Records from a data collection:
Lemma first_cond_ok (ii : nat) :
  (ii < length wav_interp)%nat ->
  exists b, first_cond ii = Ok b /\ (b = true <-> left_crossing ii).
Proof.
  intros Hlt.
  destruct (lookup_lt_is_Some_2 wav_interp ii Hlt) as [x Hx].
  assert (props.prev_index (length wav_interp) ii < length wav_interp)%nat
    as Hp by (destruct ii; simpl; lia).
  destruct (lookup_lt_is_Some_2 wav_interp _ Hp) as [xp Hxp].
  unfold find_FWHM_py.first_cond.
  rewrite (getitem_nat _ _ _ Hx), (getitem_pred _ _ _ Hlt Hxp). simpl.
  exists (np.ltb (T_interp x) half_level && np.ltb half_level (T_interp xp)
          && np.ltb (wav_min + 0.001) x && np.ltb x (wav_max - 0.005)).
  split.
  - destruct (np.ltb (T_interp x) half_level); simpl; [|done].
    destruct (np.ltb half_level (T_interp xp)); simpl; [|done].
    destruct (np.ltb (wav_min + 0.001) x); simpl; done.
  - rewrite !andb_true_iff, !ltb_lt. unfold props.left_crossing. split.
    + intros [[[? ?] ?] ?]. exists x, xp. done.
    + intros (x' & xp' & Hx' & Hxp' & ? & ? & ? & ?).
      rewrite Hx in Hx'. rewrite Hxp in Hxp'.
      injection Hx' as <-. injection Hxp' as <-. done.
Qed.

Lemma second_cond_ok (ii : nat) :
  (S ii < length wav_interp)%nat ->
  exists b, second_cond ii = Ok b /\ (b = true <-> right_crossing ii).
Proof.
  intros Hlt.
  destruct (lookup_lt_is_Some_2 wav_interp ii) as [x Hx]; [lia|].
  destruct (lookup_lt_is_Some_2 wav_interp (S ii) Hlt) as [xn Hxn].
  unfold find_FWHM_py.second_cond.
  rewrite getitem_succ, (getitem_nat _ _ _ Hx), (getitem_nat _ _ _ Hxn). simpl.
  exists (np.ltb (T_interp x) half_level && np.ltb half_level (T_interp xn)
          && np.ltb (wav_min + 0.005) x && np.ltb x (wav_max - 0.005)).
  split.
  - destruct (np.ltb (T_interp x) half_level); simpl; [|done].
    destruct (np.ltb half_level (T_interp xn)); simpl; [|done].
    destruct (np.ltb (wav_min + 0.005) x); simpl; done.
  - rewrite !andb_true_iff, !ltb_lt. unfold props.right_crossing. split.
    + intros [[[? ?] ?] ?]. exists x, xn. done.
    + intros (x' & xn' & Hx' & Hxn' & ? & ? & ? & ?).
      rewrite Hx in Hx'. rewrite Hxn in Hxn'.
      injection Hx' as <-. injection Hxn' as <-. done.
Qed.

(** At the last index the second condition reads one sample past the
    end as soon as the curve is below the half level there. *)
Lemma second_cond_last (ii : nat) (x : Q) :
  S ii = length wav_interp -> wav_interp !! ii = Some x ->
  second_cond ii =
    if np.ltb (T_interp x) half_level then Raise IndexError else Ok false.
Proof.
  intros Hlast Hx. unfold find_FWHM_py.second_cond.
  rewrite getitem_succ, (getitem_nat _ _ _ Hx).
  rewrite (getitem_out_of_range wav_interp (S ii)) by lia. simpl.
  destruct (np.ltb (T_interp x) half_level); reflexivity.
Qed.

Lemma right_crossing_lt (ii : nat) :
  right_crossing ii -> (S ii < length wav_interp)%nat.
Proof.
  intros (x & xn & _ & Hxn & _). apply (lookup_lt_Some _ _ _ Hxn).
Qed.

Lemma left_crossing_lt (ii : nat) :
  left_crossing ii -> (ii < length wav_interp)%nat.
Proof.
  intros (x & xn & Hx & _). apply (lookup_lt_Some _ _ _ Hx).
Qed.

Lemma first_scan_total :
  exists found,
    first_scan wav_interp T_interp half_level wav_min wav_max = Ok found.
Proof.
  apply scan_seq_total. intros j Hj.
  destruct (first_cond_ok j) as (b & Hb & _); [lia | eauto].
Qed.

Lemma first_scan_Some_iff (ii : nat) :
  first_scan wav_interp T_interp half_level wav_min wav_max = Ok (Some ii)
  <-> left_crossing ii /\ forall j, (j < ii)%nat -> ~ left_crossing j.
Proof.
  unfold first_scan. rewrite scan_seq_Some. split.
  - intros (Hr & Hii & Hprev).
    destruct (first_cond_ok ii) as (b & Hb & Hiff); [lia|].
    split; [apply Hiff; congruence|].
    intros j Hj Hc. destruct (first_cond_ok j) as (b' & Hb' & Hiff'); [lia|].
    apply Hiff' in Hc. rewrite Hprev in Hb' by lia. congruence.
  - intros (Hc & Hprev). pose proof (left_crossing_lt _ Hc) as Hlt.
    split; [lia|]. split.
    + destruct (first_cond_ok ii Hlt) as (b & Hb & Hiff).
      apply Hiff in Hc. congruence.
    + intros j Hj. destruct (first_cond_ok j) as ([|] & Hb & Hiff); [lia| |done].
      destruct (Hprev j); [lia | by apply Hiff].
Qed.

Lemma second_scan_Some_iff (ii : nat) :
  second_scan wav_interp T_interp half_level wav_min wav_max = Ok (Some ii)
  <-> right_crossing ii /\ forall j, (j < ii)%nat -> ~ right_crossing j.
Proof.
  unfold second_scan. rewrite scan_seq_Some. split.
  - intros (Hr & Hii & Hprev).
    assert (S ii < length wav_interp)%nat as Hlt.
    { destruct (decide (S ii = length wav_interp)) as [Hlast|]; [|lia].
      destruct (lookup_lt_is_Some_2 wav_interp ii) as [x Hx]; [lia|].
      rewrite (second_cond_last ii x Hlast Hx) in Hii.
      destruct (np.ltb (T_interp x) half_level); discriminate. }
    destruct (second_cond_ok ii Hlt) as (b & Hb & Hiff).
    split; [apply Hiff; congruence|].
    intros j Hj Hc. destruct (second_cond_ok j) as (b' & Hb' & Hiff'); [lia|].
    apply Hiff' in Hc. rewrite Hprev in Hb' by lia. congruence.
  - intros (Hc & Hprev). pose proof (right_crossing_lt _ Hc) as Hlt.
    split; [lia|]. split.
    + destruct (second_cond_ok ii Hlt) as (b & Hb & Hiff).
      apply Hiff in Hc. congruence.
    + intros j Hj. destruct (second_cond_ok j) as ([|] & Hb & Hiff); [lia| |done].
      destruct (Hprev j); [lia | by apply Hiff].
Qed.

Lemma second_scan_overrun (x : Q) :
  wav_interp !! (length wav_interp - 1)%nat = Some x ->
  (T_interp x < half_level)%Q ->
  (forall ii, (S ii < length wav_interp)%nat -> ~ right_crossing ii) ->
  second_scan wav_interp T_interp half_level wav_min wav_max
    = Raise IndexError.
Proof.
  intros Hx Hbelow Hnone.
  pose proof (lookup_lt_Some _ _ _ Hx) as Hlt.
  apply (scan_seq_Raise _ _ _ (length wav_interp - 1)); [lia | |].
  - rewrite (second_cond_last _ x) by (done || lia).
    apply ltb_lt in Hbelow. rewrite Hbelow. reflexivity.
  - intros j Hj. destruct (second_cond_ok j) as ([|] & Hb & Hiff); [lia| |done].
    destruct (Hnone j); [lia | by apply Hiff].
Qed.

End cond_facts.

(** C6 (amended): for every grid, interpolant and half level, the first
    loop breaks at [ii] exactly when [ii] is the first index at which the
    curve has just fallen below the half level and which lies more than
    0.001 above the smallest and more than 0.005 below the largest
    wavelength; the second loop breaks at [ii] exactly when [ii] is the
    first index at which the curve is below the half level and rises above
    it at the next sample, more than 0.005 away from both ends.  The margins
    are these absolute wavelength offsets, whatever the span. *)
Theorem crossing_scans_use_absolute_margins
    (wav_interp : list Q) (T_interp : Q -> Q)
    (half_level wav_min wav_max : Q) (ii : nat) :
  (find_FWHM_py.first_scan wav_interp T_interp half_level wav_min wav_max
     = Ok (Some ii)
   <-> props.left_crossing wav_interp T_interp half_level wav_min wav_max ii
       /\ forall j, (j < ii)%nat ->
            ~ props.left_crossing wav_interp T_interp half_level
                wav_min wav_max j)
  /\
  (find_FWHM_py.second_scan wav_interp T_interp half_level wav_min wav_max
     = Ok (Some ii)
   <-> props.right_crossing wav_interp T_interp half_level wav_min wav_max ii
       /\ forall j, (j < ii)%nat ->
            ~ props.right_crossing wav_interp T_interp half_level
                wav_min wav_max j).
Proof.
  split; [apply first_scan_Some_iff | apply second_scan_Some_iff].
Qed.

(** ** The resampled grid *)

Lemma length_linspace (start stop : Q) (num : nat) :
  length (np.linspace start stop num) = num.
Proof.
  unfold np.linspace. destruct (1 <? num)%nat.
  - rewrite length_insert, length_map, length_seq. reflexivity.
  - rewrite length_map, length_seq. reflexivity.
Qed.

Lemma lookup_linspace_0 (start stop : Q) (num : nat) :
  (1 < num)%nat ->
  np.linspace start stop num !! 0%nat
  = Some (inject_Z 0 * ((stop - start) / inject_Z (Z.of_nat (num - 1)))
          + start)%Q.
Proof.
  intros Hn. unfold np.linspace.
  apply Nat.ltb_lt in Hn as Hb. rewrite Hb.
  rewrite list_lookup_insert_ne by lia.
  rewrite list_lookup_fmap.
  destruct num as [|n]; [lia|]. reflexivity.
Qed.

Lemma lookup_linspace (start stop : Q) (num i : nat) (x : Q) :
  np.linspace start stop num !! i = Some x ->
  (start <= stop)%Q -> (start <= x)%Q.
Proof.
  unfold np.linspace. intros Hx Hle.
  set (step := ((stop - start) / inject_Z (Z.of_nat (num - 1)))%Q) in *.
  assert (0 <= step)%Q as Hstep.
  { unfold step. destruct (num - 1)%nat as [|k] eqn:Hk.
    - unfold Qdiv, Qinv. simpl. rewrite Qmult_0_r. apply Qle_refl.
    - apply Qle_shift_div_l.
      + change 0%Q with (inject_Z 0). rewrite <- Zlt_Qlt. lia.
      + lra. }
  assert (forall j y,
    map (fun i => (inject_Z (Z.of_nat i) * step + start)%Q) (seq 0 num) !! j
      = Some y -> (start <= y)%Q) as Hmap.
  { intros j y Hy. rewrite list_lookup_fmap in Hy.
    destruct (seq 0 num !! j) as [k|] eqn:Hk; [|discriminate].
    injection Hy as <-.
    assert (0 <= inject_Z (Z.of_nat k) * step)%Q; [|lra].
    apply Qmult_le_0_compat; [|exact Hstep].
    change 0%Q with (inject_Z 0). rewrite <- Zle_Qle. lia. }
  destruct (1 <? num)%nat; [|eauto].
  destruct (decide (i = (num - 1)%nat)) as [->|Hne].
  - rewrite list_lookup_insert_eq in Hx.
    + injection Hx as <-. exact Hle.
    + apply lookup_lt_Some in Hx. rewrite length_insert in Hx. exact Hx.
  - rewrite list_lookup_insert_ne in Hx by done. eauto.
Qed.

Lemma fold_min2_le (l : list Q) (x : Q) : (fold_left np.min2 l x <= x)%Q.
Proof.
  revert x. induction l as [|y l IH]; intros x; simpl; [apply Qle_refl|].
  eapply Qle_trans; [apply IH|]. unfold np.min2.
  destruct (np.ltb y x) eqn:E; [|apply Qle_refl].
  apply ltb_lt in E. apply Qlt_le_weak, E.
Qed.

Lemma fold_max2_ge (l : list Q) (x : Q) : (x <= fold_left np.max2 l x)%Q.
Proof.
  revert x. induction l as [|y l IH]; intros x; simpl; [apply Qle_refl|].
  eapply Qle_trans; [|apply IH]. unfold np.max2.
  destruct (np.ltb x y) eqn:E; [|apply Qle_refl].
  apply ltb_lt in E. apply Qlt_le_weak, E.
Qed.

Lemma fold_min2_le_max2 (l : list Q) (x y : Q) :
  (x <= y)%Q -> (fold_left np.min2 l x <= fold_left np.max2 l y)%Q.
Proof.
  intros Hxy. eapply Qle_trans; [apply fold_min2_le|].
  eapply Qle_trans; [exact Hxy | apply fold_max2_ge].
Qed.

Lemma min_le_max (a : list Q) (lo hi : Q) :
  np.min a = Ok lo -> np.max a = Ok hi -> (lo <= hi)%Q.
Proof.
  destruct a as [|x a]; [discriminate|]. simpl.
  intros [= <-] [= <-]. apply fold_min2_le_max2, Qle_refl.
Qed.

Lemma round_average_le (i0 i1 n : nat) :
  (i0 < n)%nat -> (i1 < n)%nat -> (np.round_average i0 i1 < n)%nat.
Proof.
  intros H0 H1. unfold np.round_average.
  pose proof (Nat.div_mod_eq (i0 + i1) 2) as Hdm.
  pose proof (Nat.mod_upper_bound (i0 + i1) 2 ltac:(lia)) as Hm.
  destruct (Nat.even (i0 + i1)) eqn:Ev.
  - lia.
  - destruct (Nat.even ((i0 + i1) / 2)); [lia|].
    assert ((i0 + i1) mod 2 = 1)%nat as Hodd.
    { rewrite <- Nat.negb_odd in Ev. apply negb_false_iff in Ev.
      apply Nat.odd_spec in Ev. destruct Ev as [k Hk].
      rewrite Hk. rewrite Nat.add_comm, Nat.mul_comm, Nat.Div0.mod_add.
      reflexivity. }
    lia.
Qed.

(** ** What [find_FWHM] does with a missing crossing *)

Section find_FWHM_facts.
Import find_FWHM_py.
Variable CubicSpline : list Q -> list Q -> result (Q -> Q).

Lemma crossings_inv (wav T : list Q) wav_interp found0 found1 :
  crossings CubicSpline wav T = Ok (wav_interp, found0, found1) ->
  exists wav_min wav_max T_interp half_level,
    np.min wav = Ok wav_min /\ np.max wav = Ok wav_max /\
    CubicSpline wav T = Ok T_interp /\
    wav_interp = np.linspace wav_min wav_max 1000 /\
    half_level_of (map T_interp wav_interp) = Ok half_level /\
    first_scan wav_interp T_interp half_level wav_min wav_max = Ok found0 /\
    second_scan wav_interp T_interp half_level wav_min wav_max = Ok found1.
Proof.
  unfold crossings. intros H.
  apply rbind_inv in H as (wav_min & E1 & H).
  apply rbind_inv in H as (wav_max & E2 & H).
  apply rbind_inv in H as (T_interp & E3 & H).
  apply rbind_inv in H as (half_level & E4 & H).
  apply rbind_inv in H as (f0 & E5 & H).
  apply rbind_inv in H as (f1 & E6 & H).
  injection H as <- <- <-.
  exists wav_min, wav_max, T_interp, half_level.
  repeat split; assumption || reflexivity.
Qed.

**Problem to solve:** Whenever the string "exactly" turns up in a line above, copy that line out.

**Your response:**
    loop breaks at [ii] exactly when [ii] is the first index at which the
    wavelength; the second loop breaks at [ii] exactly when [ii] is the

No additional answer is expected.